Pour sa part, Roger Dubuis a utilisé de la fibre optique. L’idée avait déjà été explorée par Urwerk pour un affichage des secondes, mais jamais utilisée pour la réserve de marche. Ici, Roger Dubuis a connecté ces fibres au barillet, dont le désarmage est progressivement affiché par niveaux de rouge graduels et translucides. On croit voir des cristaux liquides, ou l’écran d’une F1. Bluffant !
Rattrapante à double affichage
Enfin, côté complication, Roger Dubuis déploie dans la Monovortex son premier chronographe intégré à rattrapante, avec deux roues à colonnes et embrayage horizontal. Son fonctionnement est classique, à deux aiguilles centrales, mais le décompte des heures et minutes est plus singulier.
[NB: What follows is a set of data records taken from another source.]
Definition house (id : UnitId) (item value : string) : StoredMemoryUnit :=
  blank_unit id MemoryKind.Semantic ("house item " +:+ item +:+ ": " +:+ json_line "name" (quoted value))
    <| mu_source_episode_id := Some 500 |>
    <| mu_contextual_chunks := [mkContextualChunk "c1" "[structured-state evidence]" value None] |>.

Definition u_named : StoredMemoryUnit :=
  blank_unit 114 MemoryKind.Semantic "We drew the Grey house plan." <| mu_source_episode_id := Some 500 |>.

Definition pool_units : list StoredMemoryUnit :=
  [u_fact; u_source; ran 110 "1.5" "120" TrustLevel.TrustedUser;
   ran 111 "2.25" "130" TrustLevel.WebContent; ran 112 "9" "300" TrustLevel.TrustedUser;
   house 113 "roof" "slate"; house 115 "door" "oak"; u_named].

Definition run_window : AggregationWindow := mkWindow "100" "200".
Definition with_query (mode : RecallMode.t) (query : string) : RecallRequest := {|
  rq_context := cx_ana; rq_query := query; rq_k := 5; rq_budget_tokens := 400;
  rq_mode := mode; rq_include_beliefs := false; rq_edge_expansion_enabled := true;
  rq_context_packing_abstention_enabled := false; rq_procedure_recall_enabled := false;
  rq_decay_enabled := true; rq_compact_only := false; rq_serve_captures := false;
  rq_engine_version := "1"; rq_transaction_as_of := Some "200"; rq_valid_at := None;
  rq_aggregation_window := Some run_window |}.
Definition plan_query : string := "how far did I run for 'the grey house plan'".
Definition plan_request : RecallRequest := with_query RecallMode.Fast plan_query.

Definition run_rollup : SyntheticUnit :=
  Eval vm_compute in
  match quantity_rollups pool_units plan_request run_window (at_time "200") with
  | r :: _ => r | [] => mkSynthetic u_fact [] end.

(** The event of time 300 is outside the window. *)
Example two_runs_are_summed : mu_body (sy_unit run_rollup) =
  "quantity rollup health/run/distance (km); window=[100,200); filter=all; total=3.75; average=1.875 (rounded to 6 decimal places when needed); count=2; min=1.5; max=2.25".
Proof. reflexivity. Qed.

Lemma run_rollup_in :
  run_rollup ∈ quantity_rollups pool_units plan_request run_window (at_time "200").
Proof.
  replace (quantity_rollups pool_units plan_request run_window (at_time "200")) with [run_rollup]
    by (vm_compute; reflexivity).
  apply list_elem_of_here.
Qed.

Lemma rollups_are_exact_witness : ∃ totals decimals,
  qt_total totals = foldr Z.add 0%Z (map (in_units (qt_scale totals)) decimals) ∧
  sy_source_unit_ids run_rollup ≡ₚ [110; 111].
Proof.
  assert (Hlen : (Z.of_nat (length pool_units) <= i128_max)%Z) by (vm_compute; discriminate).
  destruct (rollups_are_exact pool_units plan_request run_window (at_time "200") run_rollup Hlen
    run_rollup_in) as (series & totals & decimals & _ & _ & _ & _ & Hsum & _).
  exists totals, decimals. split; [exact Hsum|]. vm_compute. reflexivity.
Defined.

Definition plan_bundle : SyntheticUnit :=
  Eval vm_compute in
  match artifact_bundle pool_units plan_request with Some b => b | None => run_rollup end.

Lemma bundle_holds_the_states_witness : ∃ members,
  sy_source_unit_ids plan_bundle ≡ₚ map mu_id members ∧ (2 <= length members)%nat ∧
  sy_source_unit_ids plan_bundle = [113; 115].
Proof.
  assert (HB : artifact_bundle pool_units plan_request = Some plan_bundle)
    by (vm_compute; reflexivity).
  destruct (bundle_holds_the_states pool_units plan_request plan_bundle HB)
    as (anchor & members & _ & _ & Hlen & Hids & _).
  exists members. split; [exact Hids|]. split; [exact Hlen|]. reflexivity.
Defined.

(** A query for a high-risk action over a run reported by a web page. *)
Definition risky_request : RecallRequest :=
  with_query RecallMode.Fast "how far did I run to forge the grey house plan".
Definition risky_rollup : SyntheticUnit :=
  Eval vm_compute in
  match quantity_rollups pool_units risky_request run_window (at_time "200") with
  | r :: _ => r | [] => mkSynthetic u_fact [] end.

Lemma synthetic_units_keep_the_floor_witness :
  is_Some (high_risk_recall_drop_reason (sy_unit risky_rollup) risky_request).
Proof.
  apply (synthetic_units_keep_the_floor pool_units risky_request run_window (at_time "200")
    risky_rollup (ran 111 "2.25" "130" TrustLevel.WebContent)).
  - apply (bool_decide_unpack (NoDup (map mu_id pool_units))). vm_compute. exact I.
  - do 3 apply list_elem_of_further. apply list_elem_of_here.
  - left. replace (quantity_rollups pool_units risky_request run_window (at_time "200"))
      with [risky_rollup] by (vm_compute; reflexivity). apply list_elem_of_here.
  - apply (bool_decide_unpack (111 ∈ sy_source_unit_ids risky_rollup)). vm_compute. exact I.
  - vm_compute. reflexivity.
  - reflexivity.
Defined.

(** ** A deep run *)

Definition deep_evidence (status : EvidenceStatus.t) : EvidenceDisposition :=
  mkEvidenceDisposition EVIDENCE_DISPOSITION_CONTRACT_REVISION status (answer_policy status)
    "read the episode".
Definition deep_output (status : EvidenceStatus.t) : DeepRecallProviderResult := {|
  gr_status := DeepRecallStatus.Completed;
  gr_stop_reason := DeepRecallStopReason.Completed;
  gr_source_ids := [500];
  gr_usage := mkDeepUsage 10 1 900 40 100 5;
  gr_generation_ids := ["g1"; "g2"];
  gr_observed_provider := Some "host";
  gr_observed_model := Some "model";
  gr_evidence := deep_evidence status;
|}.
Definition deep_limits_1 : DeepRecallLimits := mkDeepLimits 1000 4 1000 50.
Definition deep_identity_1 : DeepProviderIdentity := mkDeepIdentity "host" "model" "p" "c".
Definition deep_provider_1 (status : EvidenceStatus.t) : DeepRecallProvider := {|
  dv_identity := deep_identity_1;
  dv_limits := deep_limits_1;
  dv_gather _ := Ok (deep_output status);
|}.

Definition plan_store : InMemoryState :=
  store <| st_memory_units := {[1 := pool_units]} |>.
Definition deep_request : RecallRequest := with_query RecallMode.Deep plan_query.

Definition deep_entries : list DeepSnapshotEntry :=
  Eval vm_compute in from_ok [] (fetch_deep_snapshot plan_store cx_ana (at_time "200")).
(** X7.  A model none of whose parameters requires a gradient: as soon as
    the train loader yields a batch, the runner of either file raises
    [RuntimeError] at the first [loss.backward()], before any optimizer
    step, scheduler step or checkpoint write. *)
Theorem frozen_model_raises_at_first_backward `{F : Framework}
    src loaders dataset_sizes n path best w :
  loaders Train <> [] ->
  has_trainable (model w) = false ->
  train_of src loaders dataset_sizes (S n) path best w
    = Raise (RuntimeError "element 0 of tensors does not require grad").
Proof.
  intros Hl Hf. destruct (loaders Train) as [|b bs] eqn:E; [done|].
  assert (forall k : Qc * option nat -> M (Qc * Qc),
            bind (set_mode true)
                 (fun _ => bind (run_batches Train (b :: bs) 0%Qc None) k) w
            = Raise (RuntimeError "element 0 of tensors does not require grad")) as H.
  { intros k. eapply bind_Ok_Raise; [apply set_mode_spec|].
    apply bind_Raise. by apply run_batches_frozen. }
  destruct src.
  - cbn [train_of Student.train]. do 3 apply bind_Raise.
    unfold Student.run_phase. rewrite E. apply H.
  - cbn [train_of Teacher.train]. do 3 apply bind_Raise.
    unfold Teacher.run_phase. rewrite E. apply H.
Qed.

Lemma frozen_model_raises_at_first_backward_witness :
  train_of TeacherTrainPy Toy.loaders Toy.dataset_sizes 2 "best.pth" Toy.best0
    Edge.frozen_world
  = Raise (RuntimeError "element 0 of tensors does not require grad").
Proof.
  apply (frozen_model_raises_at_first_backward TeacherTrainPy Toy.loaders
           Toy.dataset_sizes 1 "best.pth" Toy.best0 Edge.frozen_world).
  - discriminate.
  - reflexivity.
Defined.
(** The issue [issue7] without a team id. *)
Definition orphanIssue : Issue :=
  {| issue_id := "9f2c";
     issue_title := "Fix login";
     issue_description := None;
     issue_number := 7;
     issue_key := None;
     issue_createdAt := "2025-01-01T00:00:00.000Z";
     issue_updatedAt := "2025-01-02T00:00:00.000Z";
     issue_dueDate := None;
     issue_estimate := None;
     issue_priority := Some (2#1);
     issue_url := "https://linear.app/acme/issue/ABC-7";
     issue_assigneeId := None;
     issue_teamId := None;
     issue_stateId := None;
     issue_labelIds := None |}.

(** A tracker whose issues carry no team id: the team "team-42" is found
    by its key "ABC" alone, and it has the states "Todo" and "Done". *)
Definition teamByKey : LinearClient :=
  {| _request := fun _ _ => Throw Sample.down;
     issues := fun _ _ => Return [orphanIssue];
     users := fun _ _ => Return [];
     teams := fun _ f =>
       match f with
       | TeamByKey "ABC" =>
           Return [{| team_id := "team-42"; team_name := "Platform";
                      team_key := "ABC" |}]
       | _ => Return []
       end;
     workflowStates := fun _ f =>
       match f with
       | StateByTeamId "team-42" =>
           Return [{| state_id := "state-1"; state_name := "Todo";
                      state_type := "unstarted" |};
                   {| state_id := "state-2"; state_name := "Done";
                      state_type := "completed" |}]
       | _ => Return []
       end;
     issueLabels := fun _ => Return [];
     updateIssue := fun _ _ _ =>
       Return {| ipayload_success := true; ipayload_issue := orphanIssue |};
     projects := fun _ _ => Throw Sample.down;
     updateProject := fun _ _ _ => Throw Sample.down |}.

(** The issue [issue7] with a native key that is not the key of its
    team. *)
Definition keyedIssue : Issue :=
  {| issue_id := "9f2c";
     issue_title := "Fix login";
     issue_description := None;
     issue_number := 7;
     issue_key := Some "XYZ-9";
     issue_createdAt := "2025-01-01T00:00:00.000Z";
     issue_updatedAt := "2025-01-02T00:00:00.000Z";
     issue_dueDate := None;
     issue_estimate := None;
     issue_priority := Some (2#1);
     issue_url := "https://linear.app/acme/issue/ABC-7";
     issue_assigneeId := None;
     issue_teamId := Some "team-42";
     issue_stateId := None;
     issue_labelIds := None |}.

(** The tracker [withProject] whose issue query answers with
    [keyedIssue]. *)
Definition withKeyedIssue : LinearClient :=
  {| _request := fun _ _ => Throw Sample.down;
     issues := fun _ _ => Return [keyedIssue];
     users := fun _ _ => Return [];
     teams := teams (withProject "none");
     workflowStates := fun _ _ => Return [];
     issueLabels := fun _ => Return [];
     updateIssue := fun _ _ _ => Throw Sample.down;
     projects := fun _ _ => Throw Sample.down;
     updateProject := fun _ _ _ => Throw Sample.down |}.

(** The message of the [TypeError] that V8 throws for [null.message]. *)
Definition nullMessage : string :=
  "Cannot read properties of null (reading 'message')".

(** A tracker with [project1] and [issue7] that rejects every update, and
    every list of workflow states, with [null]. *)
Definition nullUpdate : LinearClient :=
  {| _request := fun _ _ => Throw Sample.down;
     issues := fun _ _ => Return [Sample.issue7];
     users := fun _ _ => Return [];
     teams := fun _ _ => Return [];
     workflowStates := fun _ _ => Throw (JsNullish nullMessage);
     issueLabels := fun _ => Return [];
     updateIssue := fun _ _ _ => Throw (JsNullish nullMessage);
     projects := fun _ _ => Return [project1];
     updateProject := fun _ _ _ => Throw (JsNullish nullMessage) |}.

(** A tracker that answers every project query with the three projects of
    [Sample.someProjects], whatever [first] asks for. *)
Definition overfull : LinearClient :=
  {| _request := fun _ _ => Throw Sample.down;
     issues := fun _ _ => Return [];
     users := fun _ _ => Return [];
     teams := fun _ _ => Return [];
     workflowStates := fun _ _ => Return [];
     issueLabels := fun _ => Return [];
     updateIssue := fun _ _ _ => Throw Sample.down;
     projects := fun _ _ => Return Sample.someProjects;
     updateProject := fun _ _ _ => Throw Sample.down |}.

End Fixture.

(** A tracker for get-workflow-states: the team "ABC" has the id
    "team-42" and two states; no other team exists. *)
Module StatesFixture.

Definition client : GetWorkflowStatesHandler.Client :=
  {| GetWorkflowStatesHandler.teams := fun _ key =>
       if String.eqb key "ABC" then
         Return [{| team_id := "team-42"; team_name := "Platform";
                    team_key := "ABC" |}]
       else Return [];
     GetWorkflowStatesHandler.workflowStates := fun _ filter =>
       match filter with
       | Some "team-42" =>
           Return [GetWorkflowStatesHandler.mkStateNode "state-1" "Todo"
                     "unstarted" (Some "#e2e2e2");
                   GetWorkflowStatesHandler.mkStateNode "state-2" "Done"
                     "completed" None]
       | _ => Throw Sample.down
       end |}.

(** A tracker that rejects both requests with [null]. *)
Definition rejectingWithNull : GetWorkflowStatesHandler.Client :=
  {| GetWorkflowStatesHandler.teams := fun _ _ =>
       Throw (JsNullish Fixture.nullMessage);
     GetWorkflowStatesHandler.workflowStates := fun _ _ =>
       Throw (JsNullish Fixture.nullMessage) |}.

Definition args (teamId teamKey : option string)
  : GetWorkflowStatesHandler.GetWorkflowStatesArgs :=
  {| GetWorkflowStatesHandler.apiKey := "lin_api_key";
     GetWorkflowStatesHandler.teamId := teamId;
     GetWorkflowStatesHandler.teamKey := teamKey |}.

End StatesFixture.

(** * Properties *)

(** ** The JavaScript primitives on examples *)

Example parseInt_examples :
  Js.parseInt "524" = Some 524 /\ Js.parseInt "12abc" = Some 12
  /\ Js.parseInt " +7" = Some 7 /\ Js.parseInt "xyz" = None
  /\ Js.parseInt "" = None.
Proof. repeat split; reflexivity. Qed.

Example split_examples :
  Js.split "-" "PLA-524" = ["PLA"; "524"]
  /\ Js.split "-" "29ede43e806c" = ["29ede43e806c"]
  /\ Js.split "-" "A--5" = ["A"; ""; "5"]
  /\ Js.split "-" "ABC-" = ["ABC"; ""].
Proof. repeat split; reflexivity. Qed.

Example numberToString_examples :
  Js.numberToString 7 = "7" /\ Js.numberToString 0 = "0"
  /\ Js.numberToString (-12) = "-12" /\ Js.numberToString 524 = "524".
Proof. repeat split; reflexivity. Qed.

Example toLowerCase_examples :
  Js.toLowerCase "DoNe" = "done" /\ Js.toLowerCase "Completed" = "completed"
  /\ Js.includes "a test project" "test" = true
  /\ Js.includes "abc" "" = true /\ Js.includes "abc" "abd" = false.
Proof. repeat split; reflexivity. Qed.

(** ** Strings *)

Lemma prefix_refl (s : string) : String.prefix s s = true.
Proof.
  induction s as [|c s IH]; simpl; [reflexivity|].
  destruct (ascii_dec c c) as [_|n]; [exact IH | now destruct n].
Qed.

Lemma includes_unfold (s t : string) :
  Js.includes s t
  = if String.prefix t s then true
    else match s with
         | EmptyString => false
         | String _ r => Js.includes r t
         end.
Proof. destruct s; reflexivity. Qed.

Lemma includes_self (s : string) : Js.includes s s = true.
Proof. now rewrite includes_unfold, prefix_refl. Qed.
Il se fait sur 30 minutes. Il se concentre entre 2h et 4h. Une aiguille comporte trois branches, chacune gravée de 0, 1, 2 et 3, pour indiquer si la mesure est celle de la dizaine de minutes, la vingtaine ou la trentaine de minutes. La pointe de cette aiguille progresse ensuite sur un arc de 120° pour indiquer la minute précise.
La seconde reste quant à elle indiquée par l’aiguille centrale. On note, en parallèle que la seconde de la montre, celle qui est associée aux heures et minutes, est matérialisée à 9h par un double pont. Un jeu de deux segments progresse en son centre. Ils sont indexés sur le tourbillon, qui lui-même effectue une révolution en deux minutes.
La pièce, de 47 mm de diamètre, est à ce jour unique et non destinée à la vente. Ses innovations irrigueront les prochaines créations de Roger Dubuis.